To expedite delivery and transfusion of TP through implementation of an emergency department (ED) protocol.
Design and Setting
Retrospective cohort study in an American College of Surgeons–verified level I trauma center.
Using the Trauma Registry of the American College of Surgeons database, we evaluated all adult trauma patients admitted from June 1, 2009, through August 31, 2010, who arrived directly from the scene, were the institution's highest level trauma activation, and received at least 1 U of red blood cells and 1 U of plasma in the first 6 hours after admission. The protocol was initiated in February 2010 by giving 4 U of AB plasma to patients in the ED. Patients were then divided into 2 groups: those admitted 8 months before (TP-BB) and 8 months after implementing TP location change (TP-ED).
Main Outcome Measures
Primary outcome was time to first unit of plasma. Secondary outcomes included 24-hour blood use and 24-hour and 30-day mortality.
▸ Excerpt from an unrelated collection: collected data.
Lemma control_loop_at k d : forall p, holds m p (d ++ [62]) -> no_nul d -> avoids "<" d -> avoids ">" d -> avoids "[" d ->
  (length d < k)%nat -> control_loop m k p = (Some (chr ">"), p + zlen d).
Proof.
  revert d. induction k as [|k IH]; intros d p Hh H0 H1 H2 H3 Hk; [lia|]. cbn [control_loop]. cbv zeta.
  destruct d as [|y d]; cbn [app length] in *.
  - apply holds_cons_inv in Hh as [E _]. unfold sc. rewrite E. change (s8 62) with 62. cbn. f_equal. lia.
  - apply holds_cons_inv in Hh as [E Hh]. inversion_clear H0. inversion_clear H1. inversion_clear H2. inversion_clear H3.
    unfold sc. rewrite E. rewrite !(proj2 (Z.eqb_neq _ _)) by done. cbn [orb]. rewrite (IH d) by (done || lia). f_equal. lia.
Qed.

Lemma decl_not_comment d p : holds m p (str "<!" ++ d ++ str ">") -> bytes d -> take 2 d <> str "--" ->
  load 4 m p <> 0x2d2d213c.
Proof.
  intros Hh Hb Hd. unfold load. cbn [mem_bytes le_val].
  change (str "<!" ++ d ++ str ">") with (60 :: 33 :: d ++ [62]) in Hh. apply holds_cons_inv in Hh as [E0 Hh]. apply holds_cons_inv in Hh as [E1 Hh]. rewrite E0, E1.
  destruct d as [|y [|z d]]; cbn [app] in Hh.
  - apply holds_cons_inv in Hh as [E2 _]. rewrite E2. lia.
  - apply holds_cons_inv in Hh as [E2 Hh]. apply holds_cons_inv in Hh as [E3 _]. rewrite E2, E3.
    apply Forall_cons in Hb as [[] _]. lia.
  - apply holds_cons_inv in Hh as [E2 Hh]. apply holds_cons_inv in Hh as [E3 _]. rewrite E2, E3.
    apply Forall_cons in Hb as [[? ?] [[? ?] _]%Forall_cons]. intros E. apply Hd.
    assert (y = 45 /\ z = 45) as [-> ->] by lia. reflexivity.
Qed.

Lemma decl_not_cdata d p : holds m p (str "<!" ++ d ++ str ">") -> bytes d -> avoids "[" d ->
  load 4 m (p + 1) <> 0x44435b21.
Proof.
  intros Hh Hb Hd. unfold load. cbn [mem_bytes le_val].
  change (str "<!" ++ d ++ str ">") with (60 :: 33 :: d ++ [62]) in Hh. apply holds_cons_inv in Hh as [_ Hh]. apply holds_cons_inv in Hh as [E1 Hh]. rewrite E1.
  destruct d as [|y d]; cbn [app] in Hh; apply holds_cons_inv in Hh as [E2 _]; rewrite E2; [lia|].
  apply Forall_cons in Hb as [[? ?] _]. inversion_clear Hd as [|? ? Hy _]. intros E.
  assert (y = 91) as -> by lia. by apply Hy.
Qed.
A total of 294 patients met the study criteria (130 in the TP-BB group and 164 in the TP-ED). Although the patient demographics were similar, TP-ED patients had greater anatomical injury (median Injury Severity Score, 18 vs 25; P = .02) and more physiologic disturbances (median weighted Revised Trauma Score, 6.81 vs 3.83; P = .008). The TP-ED patients had a shorter time to first plasma transfusion (89 vs 43 minutes, P < .001). The TP-ED protocol was associated with a reduction in 24-hour transfusion of RBCs (P = .04), plasma (P = .04), and platelets (P < .001). Logistic regression identified TP-ED as an independent predictor of decreased 30-day mortality (odds ratio, 0.43; 95% CI, 0.194-0.956; P = .04).
We demonstrated that implementation of an ED-TP protocol expedites transfusion of plasma to severely injured patients. This approach is associated with a reduction in overall blood product use and a 60% decreased odds in 30-day mortality.